Go to the line containing "- destruct Ha as (y & ?). exists y. by apply" in the records below and print it and every following line exactly, on through the line containing "apply wp_bind, Hopen.", then stop.

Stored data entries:

·····

(* ===== verification/StoreOpen.v ===== *)
(** * Opening a store: [setOpts] and the three constructors of store.go

    The options a new store hands to the engine, and the state it starts from. *)

From S2P Require Import Prelude Rocks Memory Rdbc Rdb RdbSpec Strconv Store StoreSpec.

(** Symbolic execution on explicit heaps.  [fresh_facts] turns the freshness of a new
    location into inequalities; [lk] finds a cell among the insertions; [exec] runs
    allocations, loads and stores. *)
Ltac fresh_facts :=
  repeat match goal with
  | H : <[_ := _]> _ !! _ = None |- _ => apply lookup_insert_None in H as [? ?]
  end.
Ltac lk :=
  cbn; repeat first [ apply lookup_insert_eq | eassumption
                    | rewrite lookup_insert_ne by congruence ].
Ltac exec_step :=
  lazymatch goal with
  | |- wp (mbind _ _) _ _ => apply wp_bind
  | |- wp (mret _) _ _ => apply wp_ret
  | |- wp (c_new _) _ _ =>
      let l := fresh "l" in let Hl := fresh "Hl" in
      apply wp_c_new; intros l Hl; cbn in Hl; fresh_facts
  | |- wp (go_new _) _ _ =>
      let l := fresh "l" in let Hl := fresh "Hl" in
      apply wp_go_new; intros l Hl; cbn in Hl; fresh_facts
  | |- wp (go_load _ _) _ _ => eapply wp_go_load; [by lk|reflexivity|]
  | |- wp (c_load _ _) _ _ => eapply wp_c_load; [by lk|reflexivity|]
  | |- wp (go_store _ _) _ _ => eapply wp_go_store; [by lk|]
  | |- wp (c_store _ _) _ _ => eapply wp_c_store; [by lk|]
  | |- wp (if decide (_ = Nil) then _ else _) _ _ =>
      first [rewrite decide_False by done|rewrite decide_True by done]
  end.
Ltac exec := repeat (exec_step; cbn [on_cheap on_gheap on_world cheap gheap world filterPolicies
  s_db s_opt s_blockopt s_ropt s_wopt opts_c opts_bbto bbto_c bbto_cache bbto_compCache bbto_cFp]).

(** Inclusion and size of a heap after allocations. *)
Ltac sub := repeat (apply insert_subseteq_r; [assumption|]); reflexivity.
Ltac lk_none := repeat (rewrite lookup_insert_ne by congruence); assumption.
Ltac sizes :=
  repeat first [ rewrite map_size_insert_None by lk_none
               | rewrite map_size_insert_Some by (eexists; lk) ].

Section open.
Context `{RocksDB, Libc}.

(** The options the engine is opened with. *)
Definition store_options : OptionsRep :=
  {| create_if_missing := true;
     table_factory := NewBlockBasedTableFactory new_BlockBasedTableOptions |}.

(** The filter policy [setOpts] creates. *)
Definition store_filter : filterpolicy := FPWrapper (NewBloomFilterPolicy 16 true).

(** A store whose options are set, with no database yet. *)
Record store_opts (σ : st) (s : ptr) (x : Store) (sync : bool) : Prop := {
  so_store : go_at σ s (GStore x);
  so_opt : opts_at σ (s_opt x) store_options;
  so_ro : ro_at σ (s_ropt x) new_ReadOptions;
  so_wo : wo_at σ (s_wopt x) {| wo_sync := sync |};
  (* [opts.bbto] and [s.blockopt] are the same struct *)
  so_alias : ∃ c, go_at σ (s_opt x) (GOptions (mkOptions c (s_blockopt x)));
  so_filter : ∃ b t lf, go_at σ (s_blockopt x) (GBlockBasedTableOptions b) ∧
    c_at σ (bbto_c b) (Crdb_block_based_table_options_t t false) ∧
    bbto_cFp b = PC lf ∧ filter_policy t = Some lf ∧
    c_at σ (PC lf) (Crdb_filterpolicy_t store_filter);
}.

(** A new store: a fresh location, and nothing else changed. *)
Definition made (σ σ' : st) (s : ptr) (x : Store) : Prop :=
  grows σ σ' ∧ world σ' = world σ ∧ (∃ ls, s = PG ls ∧ gheap σ !! ls = None) ∧
  ∃ c, go_at σ' (s_wopt x) (GWriteOptions (PC c)) ∧ cheap σ !! c = None.

(** The C blocks the options of a store take. *)
Definition opts_blocks : nat := 5.

Lemma wp_new_setOpts σ {A} (k : ptr → M st A) (Q : A → st → Prop) :
  (∀ s x σ', made σ σ' s x → store_opts σ' s x false →
     size (cheap σ') = (opts_blocks + size (cheap σ))%nat → wp (k s) σ' Q) →
  wp (s ← new_Store; Store_setOpts s;; k s) σ Q.
Proof.
  intros HQ. destruct σ as [h g w fps]. unfold new_Store. exec.
  unfold Store_setOpts, upd_Store, NewDefaultOptions, NewNativeOptions, rdb_options_create,
    NewDefaultBlockBasedTableOptions, NewNativeBlockBasedTableOptions,
    rdb_block_based_options_create, Options_SetBlockBasedTableFactory,
    rdb_options_set_block_based_table_factory, Options_SetCreateIfMissing,
    rdb_options_set_create_if_missing, NewBloomFilter, rdb_filterpolicy_create_bloom,
    rdb_filterpolicy_create_bloom_format, NewNativeFilterPolicy,
    BlockBasedTableOptions_SetFilterPolicy, rdb_block_based_options_set_filter_policy,
    set_bbto, NewDefaultReadOptions, NewNativeReadOptions, rdb_readoptions_create,
    NewDefaultWriteOptions, NewNativeWriteOptions, rdb_writeoptions_create,
    WriteOptions_SetSync, rdb_writeoptions_set_sync.
  exec. rewrite new_BlockBasedTableOptions_filter. cbn [release_policy]. exec.
  eapply HQ with (x := mkStore Nil _ _ _ _); cycle 1.
  - split; cbn.
    + lk.
    + eexists. split; [lk|]. lk.
    + eexists. split; [lk|]. lk.
    + eexists. split; [lk|]. lk.
    + eexists. lk.
    + do 3 eexists. split; [lk|]. split; [lk|]. split; [done|]. split; [done|]. lk.
  - cbn. sizes. reflexivity.
  - split; [split; cbn; sub|]. split; [done|]. split; [by exists l|].
    eexists. split; [lk|]. assumption.
Qed.

(** ** The constructors *)

(** The state of a store after its constructor, by the engine's answer [st]: on
    success a database handle; on failure the error, and a nil [db]. *)
Definition constructed (st0 : Status) (rep : handle) (sync : bool) (w : World)
    (σ : st) (r : ptr * error) (σ' : st) : Prop :=
  ∃ x, grows σ σ' ∧ world σ' = w ∧ r.2 = err_of st0 ∧ store_opts σ' r.1 x sync ∧
    if status_ok st0
    then db_at σ' (s_db x) rep ∧ size (cheap σ') = (1 + opts_blocks + size (cheap σ))%nat
    else s_db x = Nil ∧ size (cheap σ') = (opts_blocks + size (cheap σ))%nat.

(** [setOpts] and the constructors only touch the new store and what they allocate:
    a change of the store's own cell at [s] keeps the rest of its options. *)
Lemma store_opts_set_db σ ls x sync db :
  store_opts σ (PG ls) x sync →
  store_opts (on_gheap <[ls := GStore (mkStore db (s_opt x) (s_blockopt x) (s_ropt x) (s_wopt x))]> σ)
    (PG ls) (mkStore db (s_opt x) (s_blockopt x) (s_ropt x) (s_wopt x)) sync.
Proof.
  intros [Hs Ho Hr Hw Ha Hf].
  assert (∀ p o, go_at σ p o → as_Store o = None →
    go_at (on_gheap <[ls := GStore (mkStore db (s_opt x) (s_blockopt x) (s_ropt x) (s_wopt x))]> σ) p o)
    as Hne.
  { intros [|l| |] o Hp Hn; try done. simpl in *. rewrite lookup_insert_ne; [done|].
    intros ->. by simplify_eq. }
  split; simpl.
  - apply lookup_insert_eq.
  - destruct Ho as (y & ? & ?). exists y. split; [by apply Hne|done].
  - destruct Hr as (y & ? & ?). exists y. split; [by apply Hne|done].
  - destruct Hw as (y & ? & ?). exists y. split; [by apply Hne|done].
  - destruct Ha as (y & ?). exists y. by apply Hne.
  - destruct Hf as (b & t & lf & ? & ? & ? & ? & ?). exists b, t, lf.
    split_and!; try done. by apply Hne.
Qed.

Lemma store_opts_grows σ σ' s x sync :
  grows σ σ' → store_opts σ s x sync → store_opts σ' s x sync.
Proof.
  intros Hg [Hs Ho Hr Hw Ha Hf]. split.
  - by eapply go_at_grows.
  - destruct Ho as (y & ? & ?). exists y.
    split; [by eapply go_at_grows|by eapply c_at_grows].
  - by eapply ro_at_grows.
  - by eapply wo_at_grows.
  - destruct Ha as (y & ?). exists y. by eapply go_at_grows.
  - destruct Hf as (b & t & lf & ? & ? & ? & ? & ?). exists b, t, lf.
    split_and!; try done; first [by eapply go_at_grows|by eapply c_at_grows].
Qed.

Lemma wp_open_into σ0 σ s x sync open name st0 rep w (Q : ptr * error → st → Prop) :
  made σ0 σ s x → store_opts σ s x sync →
  size (cheap σ) = (opts_blocks + size (cheap σ0))%nat →
  (∀ P : ptr * error → st → Prop,
     (∀ r σ', open_result st0 rep name (s_opt x) (with_world w σ) r σ' → P r σ') →
     wp (open (s_opt x)) σ P) →
  (∀ r σ', constructed st0 rep sync w σ0 r σ' → Q r σ') →
  wp (open_into s open) σ Q.
Proof.
  intros (Hg & Hw & (ls & -> & Hls) & _) Hso Hsz Hopen HQ. unfold open_into, upd_Store.
  pose proof (so_store _ _ _ _ Hso) as Hs.
  apply wp_bind. eapply wp_go_load; [done|done|]. apply wp_bind, Hopen.
  intros r σ' Hres. unfold open_result in Hres. unfold constructed in HQ.
  destruct (status_ok st0) eqn:Eok.
  - destruct Hres as (l & lg & Hl & Hlg & -> & ->).
    set (σ1 := on_gheap <[lg := _]> _).
    assert (grows σ σ1) as Hg1 by (split; simpl; by apply insert_subseteq).
    eapply (store_opts_grows σ σ1) in Hso; [|done].
    pose proof (so_store _ _ _ _ Hso) as Hs1.
    do 2 apply wp_bind. eapply wp_go_load; [done|done|]. eapply wp_go_store; [exact Hs1|].
    apply wp_ret, HQ. eexists. split_and!.
    + destruct Hg, Hg1. split; simpl; [by etrans|]. apply insert_subseteq_r; [done|by etrans].
    + done.
    + simpl. unfold err_of. by rewrite Eok.
    + by apply store_opts_set_db.
    + exists (mkDB (PC l) name (s_opt x)). split; [|apply lookup_insert_eq]. simpl.
      rewrite lookup_insert_ne; [apply lookup_insert_eq|].
      intros ->. simpl in *. rewrite Hlg in Hs. done.
    + simpl. rewrite map_size_insert_None by done. by rewrite Hsz.
  - destruct Hres as [-> ->].
    eapply (store_opts_grows σ (with_world w σ)) in Hso; [|apply grows_world].
    do 2 apply wp_bind. eapply wp_go_load; [done|done|]. eapply wp_go_store; [exact Hs|].
    apply wp_ret, HQ. eexists. split_and!.
    + destruct Hg. split; simpl; [done|]. by apply insert_subseteq_r.
    + done.
    + done.
    + by apply store_opts_set_db.
    + done.
    + done.
Qed.

Lemma wp_NewStore σ path st0 rep w (Q : ptr * error → st → Prop) :
  rocks_DB_Open store_options (c_str path) (world σ) = (st0, rep, w) →
  (∀ r σ', constructed st0 rep false w σ r σ' → Q r σ') →
  wp (NewStore path) σ Q.
Proof.
  intros E HQ. apply wp_new_setOpts. intros s x σ1 Hm Hso Hsz.
  eapply wp_open_into; [done..| |done]. intros P HP.
  eapply wp_OpenDb; [apply Hso| |done]. by destruct Hm as (_ & -> & _).
Qed.

Lemma wp_NewReadOnlyStore σ path st0 rep w (Q : ptr * error → st → Prop) :
  rocks_DB_OpenForReadOnly store_options (c_str path) false (world σ) = (st0, rep, w) →
  (∀ r σ', constructed st0 rep false w σ r σ' → Q r σ') →
  wp (NewReadOnlyStore path) σ Q.
Proof.
  intros E HQ. apply wp_new_setOpts. intros s x σ1 Hm Hso Hsz.
  eapply wp_open_into; [done..| |done]. intros P HP.
  eapply wp_OpenDbForReadOnly; [apply Hso| |done]. by destruct Hm as (_ & -> & _).
Qed.

Lemma store_opts_set_sync σ s x sync sync' c :
  store_opts σ s x sync → go_at σ (s_wopt x) (GWriteOptions (PC c)) →
  store_opts (on_cheap <[c := Crdb_writeoptions_t {| wo_sync := sync' |}]> σ) s x sync'.
Proof.
  intros [Hs Ho Hr (c' & Hw & Hcw) Ha Hf] Hc.
  assert (c' = PC c) as ->.
  { destruct (s_wopt x); try done. simpl in *. congruence. }
  assert (∀ p o, c_at σ p o → as_rdb_writeoptions_t o = None →
    c_at (on_cheap <[c := Crdb_writeoptions_t {| wo_sync := sync' |}]> σ) p o) as Hne.
  { intros p o Hp Hn. apply c_at_insert_ne; [|done]. intros ->. simpl in *. by simplify_eq. }
  split; try done.
  - destruct Ho as (y & ? & ?). exists y. split; [done|by apply Hne].
  - destruct Hr as (y & ? & ?). exists y. split; [done|by apply Hne].
  - exists (PC c). split; [done|]. apply lookup_insert_eq.
  - destruct Hf as (b & t & lf & ? & ? & ? & ? & ?). exists b, t, lf.
    split_and!; try done; by apply Hne.
Qed.

Lemma wp_NewSyncStore σ path st0 rep w (Q : ptr * error → st → Prop) :
  rocks_DB_Open store_options (c_str path) (world σ) = (st0, rep, w) →
  (∀ r σ', constructed st0 rep true w σ r σ' → Q r σ') →
  wp (NewSyncStore path) σ Q.
Proof.
  intros E HQ. apply wp_new_setOpts. intros s x σ1 (Hg & Hw & Hls & c & Hc & Hnew) Hso Hsz.
  pose proof Hso as [Hs _ _ (c' & Hwo & Hc') _ _].
  assert (c' = PC c) as -> by (destruct (s_wopt x); try done; simpl in *; congruence).
  apply wp_bind. eapply wp_go_load; [done|done|].
  unfold WriteOptions_SetSync, rdb_writeoptions_set_sync.
  do 2 apply wp_bind. eapply wp_go_load; [done|done|]. apply wp_bind.
  eapply wp_c_load; [done|done|]. eapply wp_c_store; [done|].
  change (negb (boolToChar true =? 0)) with true.
  eapply (wp_open_into σ _ s x true); [| | | |done].
  - split; [|split; [done|split; [done|by exists c]]]. destruct Hg.
    split; simpl; [by apply insert_subseteq_r|done].
  - by eapply store_opts_set_sync.
  - simpl. by rewrite map_size_insert_Some.
  - intros P HP. eapply wp_OpenDb; [|simpl; by rewrite Hw|done].
    by eapply store_opts_set_sync.
Qed.
End open.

·····

> Answer for the task:
  - destruct Ha as (y & ?). exists y. by apply Hne.
  - destruct Hf as (b & t & lf & ? & ? & ? & ? & ?). exists b, t, lf.
    split_and!; try done. by apply Hne.
Qed.

Lemma store_opts_grows σ σ' s x sync :
  grows σ σ' → store_opts σ s x sync → store_opts σ' s x sync.
Proof.
  intros Hg [Hs Ho Hr Hw Ha Hf]. split.
  - by eapply go_at_grows.
  - destruct Ho as (y & ? & ?). exists y.
    split; [by eapply go_at_grows|by eapply c_at_grows].
  - by eapply ro_at_grows.
  - by eapply wo_at_grows.
  - destruct Ha as (y & ?). exists y. by eapply go_at_grows.
  - destruct Hf as (b & t & lf & ? & ? & ? & ? & ?). exists b, t, lf.
    split_and!; try done; first [by eapply go_at_grows|by eapply c_at_grows].
Qed.

Lemma wp_open_into σ0 σ s x sync open name st0 rep w (Q : ptr * error → st → Prop) :
  made σ0 σ s x → store_opts σ s x sync →
  size (cheap σ) = (opts_blocks + size (cheap σ0))%nat →
  (∀ P : ptr * error → st → Prop,
     (∀ r σ', open_result st0 rep name (s_opt x) (with_world w σ) r σ' → P r σ') →
     wp (open (s_opt x)) σ P) →
  (∀ r σ', constructed st0 rep sync w σ0 r σ' → Q r σ') →
  wp (open_into s open) σ Q.
Proof.
  intros (Hg & Hw & (ls & -> & Hls) & _) Hso Hsz Hopen HQ. unfold open_into, upd_Store.
  pose proof (so_store _ _ _ _ Hso) as Hs.
  apply wp_bind. eapply wp_go_load; [done|done|]. apply wp_bind, Hopen.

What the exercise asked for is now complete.